Goodness no, says Fowler, don’t be so silly:

“Insofar as the church has tended to fill in the blanks left by Paul’s ill-defined ‘sexual immorality’ with codes for conduct, it has been woefully inept at addressing the reality of disorder in human sexuality wherever it appears, outside marriage, inside marriage, and beyond the narrow scope of Christian heterosexuality with its touted clear unambiguous sexual and gender identity.”
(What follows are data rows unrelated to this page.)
(** * The planner bridge: [create], [plan], [plan2] and the invocation scripts

    A shallow embedding of the router-bridge planner module (the functions
    [plan], [create] and [plan2] together with the module-level bindings
    [SCHEMA], [COMPOSED_SCHEMA] and [PLANNER]) and of the two invocation
    scripts [planner_create.ts] and [planner_plan.ts].

    The GraphQL and federation libraries ([graphql], [@apollo/query-planner],
    [@apollo/federation-internals]) are external: they are taken as an
    interface, the class [Library].  Every call into them either returns a
    value or throws; the embedding records each call in a ghost log so that
    "this step is never invoked" can be stated. *)

From Stdlib Require Import String List Bool.
Import ListNotations.
Local Open Scope string_scope.
Local Open Scope list_scope.

Set Implicit Arguments.

(** ** JavaScript values crossing the bridge *)

(** A value that can be thrown or reported as an error: an error object made
    by a library, or the [TypeError] the runtime raises when a member of
    [undefined] is read. *)
Inductive ErrorValue (X : Type) : Type :=
| LibraryError (x : X)
| TypeError (msg : string).

Arguments LibraryError {X} x.
Arguments TypeError {X} msg.

(** How the evaluation of an expression or statement ends: normally with a
    value, or abruptly with a thrown value. *)
Inductive Completion (E A : Type) : Type :=
| Normal (a : A)
| Abrupt (e : E).

Arguments Normal {E A} a.
Arguments Abrupt {E A} e.

(** ** The external libraries *)

Class Library : Type := {
  (** [Schema] of federation-internals (the composed schema and its API
      view are both instances of it) *)
  Schema : Type;
  (** [GraphQLSchema] of graphql-js *)
  GraphQLSchema : Type;
  (** [DocumentNode] *)
  Document : Type;
  Operation : Type;
  QueryPlanner : Type;
  QueryPlan : Type;
  (** error objects the libraries create *)
  LibError : Type;

  buildSchema : string -> Completion (ErrorValue LibError) Schema;
  toAPISchema : Schema -> Completion (ErrorValue LibError) Schema;
  toGraphQLJSSchema : Schema -> Completion (ErrorValue LibError) GraphQLSchema;
  parse : string -> Completion (ErrorValue LibError) Document;
  (** the schema argument of the next three is [None] when the caller passes
      [undefined] *)
  validate : option GraphQLSchema -> Document ->
             Completion (ErrorValue LibError) (list (ErrorValue LibError));
  operationFromDocument : option Schema -> Document -> option string ->
                          Completion (ErrorValue LibError) Operation;
  newQueryPlanner : option Schema -> Completion (ErrorValue LibError) QueryPlanner;
  buildQueryPlan : QueryPlanner -> Operation ->
                   Completion (ErrorValue LibError) QueryPlan
}.

Section Bridge.

Context {L : Library}.

Definition Err : Type := ErrorValue LibError.

(** ** Data *)

(** [ExecutionResult<QueryPlan>]: an object literal with an optional
    [errors] and an optional [data] property; [None] is "property absent",
    which reads as [undefined]. *)
Record ExecutionResult : Type := {
  errors : option (list Err);
  data : option QueryPlan
}.

(** The payload of the [Ok] property of an [OperationResult]. *)
Inductive Payload : Type :=
| JsNull
| JsUndefined
| JsPlan (p : QueryPlan).

(** [OperationResult], the Result Envelope: an object literal with an [Ok]
    or an [Err] property; [None] is "property absent". *)
Record OperationResult : Type := {
  Ok : option Payload;
  Err_ : option (list Err)
}.

(** The module-level bindings; [let X: T;] without initialiser leaves the
    binding [undefined], here [None]. *)
Record Session : Type := {
  SCHEMA : option GraphQLSchema;
  COMPOSED_SCHEMA : option Schema;
  PLANNER : option QueryPlanner
}.

Definition uninitialized : Session :=
  {| SCHEMA := None; COMPOSED_SCHEMA := None; PLANNER := None |}.

(** The calls into the libraries, with their arguments. *)
Inductive Event : Type :=
| CallBuildSchema (schemaString : string)
| CallToAPISchema (composed : Schema)
| CallToGraphQLJSSchema (api : Schema)
| CallParse (operationString : string)
| CallValidate (schema : option GraphQLSchema) (doc : Document)
| CallOperationFromDocument (composed : option Schema) (doc : Document)
                            (operationName : option string)
| CallNewQueryPlanner (composed : option Schema)
| CallBuildQueryPlan (planner : QueryPlanner) (op : Operation).

(** What a run can change: the session bindings, the (ghost) log of library
    calls, and the envelopes the host's [done] callback has received. *)
Record World : Type := {
  session : Session;
  calls : list Event;
  delivered : list OperationResult
}.

(** ** The monad of the embedding

    State passing with abrupt completion.  A throw keeps every assignment
    made before it, as in JavaScript. *)
Definition M (A : Type) : Type := World -> Completion Err A * World.

Definition ret {A} (a : A) : M A := fun w => (Normal a, w).

Definition bind {A B} (m : M A) (k : A -> M B) : M B :=
  fun w =>
    match m w with
    | (Normal a, w') => k a w'
    | (Abrupt e, w') => (Abrupt e, w')
    end.

Definition throw {A} (e : Err) : M A := fun w => (Abrupt e, w).

(** [try { body } catch (e) { handler }] *)
Definition try_catch {A} (body : M A) (handler : Err -> M A) : M A :=
  fun w =>
    match body w with
    | (Normal a, w') => (Normal a, w')
    | (Abrupt e, w') => handler e w'
    end.

Notation "x <- m ;; k" := (bind m (fun x => k))
  (at level 61, m at next level, right associativity).
Notation "m ;;; k" := (bind m (fun _ => k))
  (at level 61, right associativity).

(** A call into a library: logged, then its completion. *)
Definition call {A} (ev : Event) (c : Completion Err A) : M A :=
  fun w =>
    (c, {| session := session w; calls := calls w ++ [ev];
           delivered := delivered w |}).

(** A method call [receiver.name(...)]: reading a member of [undefined]
    throws a [TypeError] before anything is called. *)
Definition member {A B} (receiver : option A) (name : string)
    (method : A -> M B) : M B :=
  match receiver with
  | Some r => method r
  | None =>
      throw (TypeError ("Cannot read properties of undefined (reading '"
                        ++ name ++ "')")%string)
  end.

Definition read {A} (field : Session -> A) : M A :=
  fun w => (Normal (field (session w)), w).

Definition assign (f : Session -> Session) : M unit :=
  fun w =>
    (Normal tt, {| session := f (session w); calls := calls w;
                   delivered := delivered w |}).

Definition set_SCHEMA (v : GraphQLSchema) (s : Session) : Session :=
  {| SCHEMA := Some v; COMPOSED_SCHEMA := COMPOSED_SCHEMA s;
     PLANNER := PLANNER s |}.
Definition set_COMPOSED_SCHEMA (v : Schema) (s : Session) : Session :=
  {| SCHEMA := SCHEMA s; COMPOSED_SCHEMA := Some v; PLANNER := PLANNER s |}.
Definition set_PLANNER (v : QueryPlanner) (s : Session) : Session :=
  {| SCHEMA := SCHEMA s; COMPOSED_SCHEMA := COMPOSED_SCHEMA s;
     PLANNER := Some v |}.

(** The host's completion callback: it receives the envelope and returns. *)
Definition done (r : OperationResult) : M unit :=
  fun w =>
    (Normal tt, {| session := session w; calls := calls w;
                   delivered := delivered w ++ [r] |}).

(** [x.length > 0] *)
Definition nonempty {A} (l : list A) : bool :=
  match l with [] => false | _ :: _ => true end.

(** ** The planner module *)

(** [{ errors: l }] and [{ data: p }] *)
Definition with_errors (l : list Err) : ExecutionResult :=
  {| errors := Some l; data := None |}.
Definition with_data (p : QueryPlan) : ExecutionResult :=
  {| errors := None; data := Some p |}.

(** [plan(schemaString, operationString, operationName)], the one-shot form *)
Definition plan (schemaString operationString : string)
    (operationName : option string) : M ExecutionResult :=
  try_catch
    (composedSchema <- call (CallBuildSchema schemaString)
                            (buildSchema schemaString) ;;
     apiSchema <- call (CallToAPISchema composedSchema)
                       (toAPISchema composedSchema) ;;
     operationDocument <- call (CallParse operationString)
                               (parse operationString) ;;
     graphqlJsSchema <- call (CallToGraphQLJSSchema apiSchema)
                             (toGraphQLJSSchema apiSchema) ;;
     validationErrors <-
       call (CallValidate (Some graphqlJsSchema) operationDocument)
            (validate (Some graphqlJsSchema) operationDocument) ;;
     if nonempty validationErrors then ret (with_errors validationErrors)
     else
       operation <-
         call (CallOperationFromDocument (Some composedSchema)
                 operationDocument operationName)
              (operationFromDocument (Some composedSchema) operationDocument
                 operationName) ;;
       planner <- call (CallNewQueryPlanner (Some composedSchema))
                       (newQueryPlanner (Some composedSchema)) ;;
       queryPlan <- call (CallBuildQueryPlan planner operation)
                         (buildQueryPlan planner operation) ;;
       ret (with_data queryPlan))
    (fun e => ret (with_errors [e])).
(** *** [transform_plugin_data] and the update block of [main] *)

(** Lines 403-411: the summary counts call [v.get("status")] on every value
    of [repo_info]; only the exception they can raise is kept. *)
Definition summary_counts (repo_info : dict) : res unit :=
  if forallb (fun kv => is_dict (snd kv)) repo_info then Ok tt else Err AttributeError.

(** Lines 396-397 write the result twice.  Its keys and strings are those of
    the catalog, of the RepoInfo records and of the cache, which [main] has
    already written with the same encoder (lines 124, 326 and 133), and the
    literals of the merge: see [transform_loop_encodable].  The writes are
    taken not to fail. *)
Definition transform_plugin_data (original_plugins repo_info : dict)
    (existing_cache_raw : json) : M dict :=
  let cache := normalize_cache existing_cache_raw in
  result <- lift (transform_loop repo_info cache original_plugins []) ;;
  write_json "temp_plugin_cache_original.json" (JObj result) ;;
  write_json "plugin_cache_original.json" (JObj result) ;;
  lift (summary_counts repo_info) ;;
  ret result.

(** Lines 568-575 of [main]: the fetch, and behind [if should_update] the
    cache load, the enrichment and the merge.  The git steps around them are
    external and not part of the model. *)
Definition main_update : M bool :=
  ' (should_update, original_plugins) <- fetch_original_plugin_data ;;
  if should_update : bool then
    ' (has_existing_cache, existing_cache) <- load_existing_cache ;;
    repo_info <- get_repo_info original_plugins existing_cache has_existing_cache ;;
    transform_plugin_data original_plugins repo_info existing_cache ;;
    ret true
  else ret false.

End Pipeline.

(** ** The data model of the specification, as predicates on decoded JSON *)

(** A RepoInfo record: an object with an integer [stars] and a string
    [status] (what both [return]s of [process_repo] build). *)
Definition is_repo_info (v : json) : bool :=
  match v with
  | JObj r =>
      match dict_lookup r "stars", dict_lookup r "status" with
      | Some (JInt _), Some (JStr _) => true
      | _, _ => false
      end
  | _ => false
  end.

Definition repo_info_ok (repo_info : dict) : bool :=
  forallb (fun kv => is_repo_info (snd kv)) repo_info.

(** A future of [process_repo]: a task that returned has returned the URL it
    was given, with a RepoInfo record. *)
Definition future_ok (f : future) : Prop :=
  match snd f with
  | Ok (repo_url, info) => repo_url = fst f /\ is_repo_info info = true
  | Err _ => True
  end.

(** A cache value: anything, but the [stars] of an object, when present, is
    an integer (or null), as a CacheEntry has it. *)
Definition stars_field_ok (c : dict) : bool :=
  match dict_lookup c "stars" with
  | None | Some JNull | Some (JInt _) => true
  | Some _ => false
  end.

Definition is_cache_value (v : json) : bool :=
  match v with
  | JObj c => stars_field_ok c
  | _ => true
  end.

Definition cache_ok (cache : dict) : bool :=
  forallb (fun kv => is_cache_value (snd kv)) cache.

(** An entry as the merge persists it: an object with an integer [stars]. *)
Definition is_persisted_entry (v : json) : bool :=
  match v with
  | JObj c => match dict_lookup c "stars" with Some (JInt _) => true | _ => false end
  | _ => false
  end.

(** The cache holds a usable entry for a key: an object with at least one field. *)
Definition has_cache_entry (cache : dict) (key : string) : bool :=
  match dict_lookup cache key with
  | Some (JObj (_ :: _)) => true
  | _ => false
  end.

(** A catalog value: anything, but the [repo] of an object is no list and no
    object (a PluginDescriptor has a string there). *)
Definition is_catalog_value (v : json) : bool :=
  match v with
  | JObj p =>
      match py_get_def p "repo" (JStr "") with
      | JArr _ | JObj _ => false
      | _ => true
      end
  | _ => true
  end.

Definition catalog_ok (original_plugins : dict) : bool :=
  forallb (fun kv => is_catalog_value (snd kv)) original_plugins.

(** "Resolve its RepoInfo by its repository URL (absent if the URL had no match)". *)
Definition repo_info_for (repo_info plugin : dict) : option json :=
  match py_get_def plugin "repo" (JStr "") with
  | JStr url => dict_lookup repo_info url
  | _ => None
  end.

(** The status of a RepoInfo record. *)
Definition status_of (info : json) : string :=
  match get_if_dict info "status" JNull with
  | JStr s => s
  | _ => ""
  end.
Fowler says we must understand that Paul wrote what he did in a cultural context that has since evolved. Imposing self-control on ourselves concerning these new expressions of human sexuality (or, worse, recommending self-control to others) is as naïve as observing the first century women’s role in teaching and leading in the church and home, wearing a head covering or literally washing other people’s feet.

The Primitive Purity Perspective

I should stop here, but let’s sum up with this:

“Honoring sexuality as a private and yet paradoxically communally cherished entity demands that Christians shake free of their primitive purity perspective in order to shoulder responsibility for better informing young people, for overcoming our own constricting paradigms for how sexuality ‘should’ be, our own and that of (stranger) others, and embrace the difficult challenge of living truly by conscience and not by law, allowing ourselves to grapple with how sexuality actually is.”

We are left to speculate as to what all that “grappling with how sexuality actually is” might involve. I won’t try.

One fundamental problem is with Fowler’s concept of love trumping law. In scripture, love is the key to learning to do what pleases God without making a bunch of rules for ourselves and coming over all legalistic. In Fowler’s way of thinking, love is the key to redefining what pleases God so that we can have more sexual freedom than we might have had under law. Turns out God never really cared whether we do anything about the sin that law-keeping was intended to show us lies inside us. Hey, we should probably be celebrating it, or at least conceding it’s impossible for us to do any better than we are currently doing, so we can feel good about ourselves.

That’s because for Fowler, the metric by which we judge the value of what we are doing is psychoanalytical, not scriptural. As he says, the prospect of access to the unconscious “can represent the unlimited expansion of new possibility and enlarged freedom of choice”. He quotes Donald Moss’s reference to “sympathizing with the psychoanalytic imperative toward freedom from judgement of aberrancy with its inherent demand for action directed toward correction”. [All emphasis mine throughout.]

That’s where this is all going, and I don’t think I’m putting too many words in Stephen Fowler’s mouth. Okay, maybe one or two.

More on that if I can bring myself to explore it further.